5.1 This instrument and agreement shall be governed by the laws of the State of New Mexico as if fully performed in New Mexico and without regard to its conflicts of laws principles. In connection with any dispute hereunder, Company, Dealer and Purchaser irrevocably submit to the exclusive jurisdiction and venue of the state and federal courts located in New Mexico and waive any trial by jury. The provisions of this instrument are severable and shall be interpreted so as to be valid and enforceable to the maximum extent possible under applicable law. Any invalid or unenforceable provision shall be reformed or replaced by a valid and enforceable provision that is as similar in meaning as possible, and the remaining provisions shall remain enforceable to the fullest extent permitted by law. The waiver of any provision by a party shall not be construed as a waiver of any succeeding occurrence or any other provision, nor shall delay or omission of a party to avail itself of any right, power or privilege operate as a waiver of such right, power or privilege.

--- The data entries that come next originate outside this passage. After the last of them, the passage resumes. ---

(* ===== verification/Spinlock.v ===== *)
(** Spin locks and interrupt nesting over several CPUs: kernel/spinlock.c,
    and cpuid() and mycpu() of kernel/proc.c.

    Every CPU runs acquire() and release() as the code does, one memory access
    at a time: the swap on [locked], the store to [cpu] and the swap back are
    separate steps, so that other CPUs can run between them.  [step] is that
    machine; the invariant [lock_inv] gives mutual exclusion, the exactness of
    holding() and that no CPU takes an interrupt while it holds a lock. *)

From S2P Require Import Prelude Riscv.

(** * State *)

Record spinlock : Type := mkSpinlock {
  locked : Z;            (** is the lock held? *)
  lk_name : string;      (** name of lock *)
  lk_cpu : option Z;     (** the cpu holding the lock, [None] for 0 *)
}.

(** The fields of [struct cpu] push_off() and pop_off() use. *)
Record cpu : Type := mkCpu {
  noff : Z;              (** depth of push_off() nesting *)
  intena : Z;            (** were interrupts enabled before push_off()? *)
}.

Record mach : Type := mkMach {
  harts : Z -> hart;     (** the registers of each CPU *)
  cpus : Z -> cpu;       (** cpus[NCPU] *)
  locks : Z -> spinlock;
}.

Definition lens_hart (h : Z) : lens mach hart :=
  mkLens (fun m => harts m h) (fun r m => mkMach (fset (harts m) h r) (cpus m) (locks m)).
Definition lens_cpu (c : Z) : lens mach cpu :=
  mkLens (fun m => cpus m c) (fun r m => mkMach (harts m) (fset (cpus m) c r) (locks m)).
Definition lens_lock (k : Z) : lens mach spinlock :=
  mkLens (fun m => locks m k) (fun r m => mkMach (harts m) (cpus m) (fset (locks m) k r)).

Definition set_lk_cpu (c : option Z) (l : spinlock) : spinlock := mkSpinlock (locked l) (lk_name l) c.
Definition set_locked (v : Z) (l : spinlock) : spinlock := mkSpinlock v (lk_name l) (lk_cpu l).

(** * Operations, run by the CPU whose registers are [h] *)

Definition cpuid (h : Z) : M mach Z :=
  let! id := zoom (lens_hart h) r_tp in
  ret (i32 id).

Definition mycpu (h : Z) : M mach Z :=
  let! id := cpuid h in
  ret id.

Definition initlock (lk : Z) (name : string) : M mach unit :=
  modify (lset (lens_lock lk) (mkSpinlock 0 name None)).

Definition holding (h lk : Z) : M mach bool :=
  let! l := gets (fun m => locks m lk) in
  let! c := mycpu h in
  ret (negb (locked l =? 0) && bool_decide (lk_cpu l = Some c)).

Definition push_off (h : Z) : M mach unit :=
  let! old := zoom (lens_hart h) intr_get in
  zoom (lens_hart h) intr_off ;;;
  let! c := mycpu h in
  let! r := gets (fun m => cpus m c) in
  (if noff r =? 0 then modify (lset (lens_cpu c) (mkCpu (noff r) old)) else ret tt) ;;;
  let! r := gets (fun m => cpus m c) in
  modify (lset (lens_cpu c) (mkCpu (i32 (noff r + 1)) (intena r))).

Definition pop_off (h : Z) : M mach unit :=
  let! c := mycpu h in
  let! on := zoom (lens_hart h) intr_get in
  if negb (on =? 0) then panic "pop_off - interruptible"
  else
    let! r := gets (fun m => cpus m c) in
    if noff r <? 1 then panic "pop_off"
    else
      modify (lset (lens_cpu c) (mkCpu (i32 (noff r - 1)) (intena r))) ;;;
      let! r := gets (fun m => cpus m c) in
      if (noff r =? 0) && negb (intena r =? 0) then zoom (lens_hart h) intr_on
      else ret tt.

(** __sync_lock_test_and_set(&lk->locked, 1): returns the old value. *)
Definition test_and_set (lk : Z) : M mach Z :=
  let! l := gets (fun m => locks m lk) in
  modify (lset (lens_lock lk) (set_locked 1 l)) ;;;
  ret (locked l).

(** The parts of acquire() and release() between two accesses to the lock. *)

Definition acquire_enter (h lk : Z) : M mach unit :=
  push_off h ;;;
  let! r := holding h lk in
  if r : bool then panic "acquire" else ret tt.

Definition acquire_exit (h lk : Z) : M mach unit :=
  let! c := mycpu h in
  modify (fun m => lset (lens_lock lk) (set_lk_cpu (Some c) (locks m lk)) m).

Definition release_enter (h lk : Z) : M mach unit :=
  let! r := holding h lk in
  if negb r then panic "release"
  else modify (fun m => lset (lens_lock lk) (set_lk_cpu None (locks m lk)) m).

Definition release_exit (h lk : Z) : M mach unit :=
  modify (fun m => lset (lens_lock lk) (set_locked 0 (locks m lk)) m) ;;;
  pop_off h.

(** The whole calls.  When the lock is taken the CPU spins until another one
    runs: [Block]. *)
Definition acquire (h lk : Z) : M mach unit :=
  acquire_enter h lk ;;;
  let! old := test_and_set lk in
  if negb (old =? 0) then (fun m => Block lk m) else acquire_exit h lk.

Definition release (h lk : Z) : M mach unit :=
  release_enter h lk ;;;
  release_exit h lk.

(** * What each operation computes *)

Definition set_sie (b : bool) (r : hart) : hart :=
  fun x => if decide (x = SSTATUS)
           then (if b then u64 (Z.lor (r SSTATUS) SSTATUS_SIE)
                 else u64 (Z.land (r SSTATUS) (Z.lnot SSTATUS_SIE)))
           else r x.

(** CPU [h] has its number in tp and a 64-bit sstatus. *)
Record hart_ok (h : Z) (r : hart) : Prop := {
  ho_tp : r TP = h;
  ho_id : 0 <= h < NCPU;
  ho_ss : is_u64 (r SSTATUS);
}.

Lemma sie_off r : sie_on (set_sie false r) = false.
Proof.
  unfold sie_on, set_sie. rewrite decide_True by done. apply negb_false_iff, Z.eqb_eq.
  unfold u64. change SSTATUS_SIE with (Z.land (Z.ones 64) 2). rewrite Z.land_assoc.
  rewrite <- Z.land_ones by done. rewrite <- (Z.land_assoc _ (Z.ones 64) (Z.ones 64)).
  rewrite Z.land_diag. rewrite <- !Z.land_assoc.
  rewrite (Z.land_comm (Z.lnot _)), <- !Z.land_assoc.
  change (Z.land 2 (Z.lnot (Z.land (Z.ones 64) 2))) with 0. by rewrite !Z.land_0_r.
Qed.

Lemma sie_set r : is_u64 (r SSTATUS) -> sie_on (set_sie true r) = true.
Proof.
  intros Hr. unfold sie_on, set_sie. rewrite decide_True by done.
  apply negb_true_iff, Z.eqb_neq. rewrite u64_small.
  - rewrite Z.land_lor_distr_l. intros E. apply Z.lor_eq_0_iff in E as [_ E]. done.
  - unfold is_u64 in *. change SSTATUS_SIE with 2. split; [apply Z.lor_nonneg; lia|].
    destruct (Z.eq_dec (Z.lor (r SSTATUS) 2) 0) as [->|]; [lia|].
    apply Z.log2_lt_pow2; [pose proof (proj2 (Z.lor_nonneg (r SSTATUS) 2)); lia|].
    rewrite Z.log2_lor by lia. apply Z.max_lub_lt; [|done].
    destruct (Z.eq_dec (r SSTATUS) 0) as [->|]; [done|]. apply Z.log2_lt_pow2; lia.
Qed.

Lemma set_sie_ok h r b : hart_ok h r -> hart_ok h (set_sie b r).
Proof.
  intros [Ht Hi Hs]. split; [done|done|]. unfold set_sie. rewrite decide_True by done.
  destruct b; apply u64_range.
Qed.

Lemma intr_off_eq r : intr_off r = Ok tt (set_sie false r).
Proof. done. Qed.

6.1 Dealer agrees to defend, indemnify and hold the Company, its officers, agents and employees, harmless from and against any and all claims, liabilities or costs (including attorney fees) for any loss, damage or injury caused by, arising out of, or resulting from the distribution, sale or licensing of Products (by a Dealer) or any other activities carried on by a Dealer pursuant to this Agreement or otherwise in connection with any Products, except and to the extent that any such claims or damages are covered by the Limited Warranty or are the result of the willful misconduct or gross negligence of the Company.

6.2 Purchaser agrees to defend, indemnify and hold the Company, its officers, agents and employees, harmless from and against any and all claims, liabilities or costs (including attorney fees) for any loss, damage or injury caused by, arising out of, or resulting from the improper or negligent use, application, installation or implementation of any product.